_Task item:_
Each entry is to be restated word for word, with nothing omitted.
********************
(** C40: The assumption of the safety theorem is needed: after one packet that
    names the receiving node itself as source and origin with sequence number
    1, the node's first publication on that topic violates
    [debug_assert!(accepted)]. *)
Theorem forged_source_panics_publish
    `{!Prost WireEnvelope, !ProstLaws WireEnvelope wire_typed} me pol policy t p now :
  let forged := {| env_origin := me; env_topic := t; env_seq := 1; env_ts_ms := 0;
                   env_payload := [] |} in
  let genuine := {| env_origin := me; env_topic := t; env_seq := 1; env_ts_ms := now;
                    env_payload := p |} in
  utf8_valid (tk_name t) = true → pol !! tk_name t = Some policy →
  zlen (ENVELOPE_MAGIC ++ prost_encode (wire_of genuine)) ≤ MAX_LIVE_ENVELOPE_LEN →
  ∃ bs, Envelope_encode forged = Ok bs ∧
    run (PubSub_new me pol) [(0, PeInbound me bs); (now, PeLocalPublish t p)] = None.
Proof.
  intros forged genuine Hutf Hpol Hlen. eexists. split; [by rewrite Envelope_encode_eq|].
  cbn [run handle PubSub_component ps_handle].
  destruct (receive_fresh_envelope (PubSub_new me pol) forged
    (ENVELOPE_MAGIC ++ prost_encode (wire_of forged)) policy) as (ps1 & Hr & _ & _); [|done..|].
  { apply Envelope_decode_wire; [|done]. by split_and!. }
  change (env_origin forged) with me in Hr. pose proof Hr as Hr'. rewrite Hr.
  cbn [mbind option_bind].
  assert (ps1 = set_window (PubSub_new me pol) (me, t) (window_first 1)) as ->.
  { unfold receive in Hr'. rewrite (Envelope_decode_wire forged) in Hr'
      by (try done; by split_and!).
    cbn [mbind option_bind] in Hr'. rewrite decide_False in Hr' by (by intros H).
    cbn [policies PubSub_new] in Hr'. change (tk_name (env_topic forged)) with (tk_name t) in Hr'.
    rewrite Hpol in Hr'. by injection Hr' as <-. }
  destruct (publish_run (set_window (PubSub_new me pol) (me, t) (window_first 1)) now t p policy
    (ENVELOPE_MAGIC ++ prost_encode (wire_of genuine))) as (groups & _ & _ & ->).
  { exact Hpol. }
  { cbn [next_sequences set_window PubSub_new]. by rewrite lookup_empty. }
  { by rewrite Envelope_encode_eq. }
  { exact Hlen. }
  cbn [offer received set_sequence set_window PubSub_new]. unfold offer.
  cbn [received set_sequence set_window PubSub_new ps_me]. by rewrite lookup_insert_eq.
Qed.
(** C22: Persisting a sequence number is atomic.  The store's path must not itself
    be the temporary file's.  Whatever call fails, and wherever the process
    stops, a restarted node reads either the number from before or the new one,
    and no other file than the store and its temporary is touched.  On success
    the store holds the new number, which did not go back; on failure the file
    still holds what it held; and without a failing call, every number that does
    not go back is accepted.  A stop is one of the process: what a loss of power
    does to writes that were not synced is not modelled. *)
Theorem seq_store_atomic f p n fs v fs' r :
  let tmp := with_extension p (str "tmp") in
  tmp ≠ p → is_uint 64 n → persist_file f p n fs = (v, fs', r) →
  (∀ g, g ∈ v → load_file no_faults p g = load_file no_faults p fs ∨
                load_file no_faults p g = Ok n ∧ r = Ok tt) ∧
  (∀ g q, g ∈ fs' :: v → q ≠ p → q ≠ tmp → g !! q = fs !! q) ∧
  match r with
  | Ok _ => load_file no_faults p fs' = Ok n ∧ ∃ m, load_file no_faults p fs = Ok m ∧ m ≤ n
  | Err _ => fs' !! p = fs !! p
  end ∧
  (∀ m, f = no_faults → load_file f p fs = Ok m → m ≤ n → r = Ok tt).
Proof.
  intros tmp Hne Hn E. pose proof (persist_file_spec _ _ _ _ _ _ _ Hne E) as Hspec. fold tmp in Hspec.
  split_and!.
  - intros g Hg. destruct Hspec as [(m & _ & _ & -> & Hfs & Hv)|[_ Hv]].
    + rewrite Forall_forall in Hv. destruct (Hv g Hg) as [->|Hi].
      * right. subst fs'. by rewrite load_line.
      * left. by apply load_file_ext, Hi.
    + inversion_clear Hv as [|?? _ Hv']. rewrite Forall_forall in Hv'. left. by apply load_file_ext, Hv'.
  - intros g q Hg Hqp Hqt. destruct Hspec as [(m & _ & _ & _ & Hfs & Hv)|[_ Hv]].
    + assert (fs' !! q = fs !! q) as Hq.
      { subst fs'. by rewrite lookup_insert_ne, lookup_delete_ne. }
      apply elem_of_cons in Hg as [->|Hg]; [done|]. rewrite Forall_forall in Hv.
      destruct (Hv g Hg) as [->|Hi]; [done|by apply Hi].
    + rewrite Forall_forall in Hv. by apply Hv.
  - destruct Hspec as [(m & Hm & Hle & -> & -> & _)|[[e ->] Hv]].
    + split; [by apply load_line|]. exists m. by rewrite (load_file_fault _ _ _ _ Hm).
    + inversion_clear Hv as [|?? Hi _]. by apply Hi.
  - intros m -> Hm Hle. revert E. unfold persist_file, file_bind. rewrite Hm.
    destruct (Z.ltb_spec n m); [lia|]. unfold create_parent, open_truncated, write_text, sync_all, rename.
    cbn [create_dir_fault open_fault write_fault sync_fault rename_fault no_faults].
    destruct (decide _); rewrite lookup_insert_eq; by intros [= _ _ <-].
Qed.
********************
_Expected answer:_
(** C40: The assumption of the safety theorem is needed: after one packet that
    names the receiving node itself as source and origin with sequence number
    1, the node's first publication on that topic violates
    [debug_assert!(accepted)]. *)
Theorem forged_source_panics_publish
    `{!Prost WireEnvelope, !ProstLaws WireEnvelope wire_typed} me pol policy t p now :
  let forged := {| env_origin := me; env_topic := t; env_seq := 1; env_ts_ms := 0;
                   env_payload := [] |} in
  let genuine := {| env_origin := me; env_topic := t; env_seq := 1; env_ts_ms := now;
                    env_payload := p |} in
  utf8_valid (tk_name t) = true → pol !! tk_name t = Some policy →
  zlen (ENVELOPE_MAGIC ++ prost_encode (wire_of genuine)) ≤ MAX_LIVE_ENVELOPE_LEN →
  ∃ bs, Envelope_encode forged = Ok bs ∧
    run (PubSub_new me pol) [(0, PeInbound me bs); (now, PeLocalPublish t p)] = None.
Proof.
  intros forged genuine Hutf Hpol Hlen. eexists. split; [by rewrite Envelope_encode_eq|].
  cbn [run handle PubSub_component ps_handle].
  destruct (receive_fresh_envelope (PubSub_new me pol) forged
    (ENVELOPE_MAGIC ++ prost_encode (wire_of forged)) policy) as (ps1 & Hr & _ & _); [|done..|].
  { apply Envelope_decode_wire; [|done]. by split_and!. }
  change (env_origin forged) with me in Hr. pose proof Hr as Hr'. rewrite Hr.
  cbn [mbind option_bind].
  assert (ps1 = set_window (PubSub_new me pol) (me, t) (window_first 1)) as ->.
  { unfold receive in Hr'. rewrite (Envelope_decode_wire forged) in Hr'
      by (try done; by split_and!).
    cbn [mbind option_bind] in Hr'. rewrite decide_False in Hr' by (by intros H).
    cbn [policies PubSub_new] in Hr'. change (tk_name (env_topic forged)) with (tk_name t) in Hr'.
    rewrite Hpol in Hr'. by injection Hr' as <-. }
  destruct (publish_run (set_window (PubSub_new me pol) (me, t) (window_first 1)) now t p policy
    (ENVELOPE_MAGIC ++ prost_encode (wire_of genuine))) as (groups & _ & _ & ->).
  { exact Hpol. }
  { cbn [next_sequences set_window PubSub_new]. by rewrite lookup_empty. }
  { by rewrite Envelope_encode_eq. }
  { exact Hlen. }
  cbn [offer received set_sequence set_window PubSub_new]. unfold offer.
  cbn [received set_sequence set_window PubSub_new ps_me]. by rewrite lookup_insert_eq.
Qed.
(** C22: Persisting a sequence number is atomic.  The store's path must not itself
    be the temporary file's.  Whatever call fails, and wherever the process
    stops, a restarted node reads either the number from before or the new one,
    and no other file than the store and its temporary is touched.  On success
    the store holds the new number, which did not go back; on failure the file
    still holds what it held; and without a failing call, every number that does
    not go back is accepted.  A stop is one of the process: what a loss of power
    does to writes that were not synced is not modelled. *)
Theorem seq_store_atomic f p n fs v fs' r :
  let tmp := with_extension p (str "tmp") in
  tmp ≠ p → is_uint 64 n → persist_file f p n fs = (v, fs', r) →
  (∀ g, g ∈ v → load_file no_faults p g = load_file no_faults p fs ∨
                load_file no_faults p g = Ok n ∧ r = Ok tt) ∧
  (∀ g q, g ∈ fs' :: v → q ≠ p → q ≠ tmp → g !! q = fs !! q) ∧
  match r with
  | Ok _ => load_file no_faults p fs' = Ok n ∧ ∃ m, load_file no_faults p fs = Ok m ∧ m ≤ n
  | Err _ => fs' !! p = fs !! p
  end ∧
  (∀ m, f = no_faults → load_file f p fs = Ok m → m ≤ n → r = Ok tt).
Proof.
  intros tmp Hne Hn E. pose proof (persist_file_spec _ _ _ _ _ _ _ Hne E) as Hspec. fold tmp in Hspec.
  split_and!.
  - intros g Hg. destruct Hspec as [(m & _ & _ & -> & Hfs & Hv)|[_ Hv]].
    + rewrite Forall_forall in Hv. destruct (Hv g Hg) as [->|Hi].
      * right. subst fs'. by rewrite load_line.
      * left. by apply load_file_ext, Hi.
    + inversion_clear Hv as [|?? _ Hv']. rewrite Forall_forall in Hv'. left. by apply load_file_ext, Hv'.
  - intros g q Hg Hqp Hqt. destruct Hspec as [(m & _ & _ & _ & Hfs & Hv)|[_ Hv]].
    + assert (fs' !! q = fs !! q) as Hq.
      { subst fs'. by rewrite lookup_insert_ne, lookup_delete_ne. }
      apply elem_of_cons in Hg as [->|Hg]; [done|]. rewrite Forall_forall in Hv.
      destruct (Hv g Hg) as [->|Hi]; [done|by apply Hi].
    + rewrite Forall_forall in Hv. by apply Hv.
  - destruct Hspec as [(m & Hm & Hle & -> & -> & _)|[[e ->] Hv]].
    + split; [by apply load_line|]. exists m. by rewrite (load_file_fault _ _ _ _ Hm).
    + inversion_clear Hv as [|?? Hi _]. by apply Hi.
  - intros m -> Hm Hle. revert E. unfold persist_file, file_bind. rewrite Hm.
    destruct (Z.ltb_spec n m); [lia|]. unfold create_parent, open_truncated, write_text, sync_all, rename.
    cbn [create_dir_fault open_fault write_fault sync_fault rename_fault no_faults].
    destruct (decide _); rewrite lookup_insert_eq; by intros [= _ _ <-].
Qed.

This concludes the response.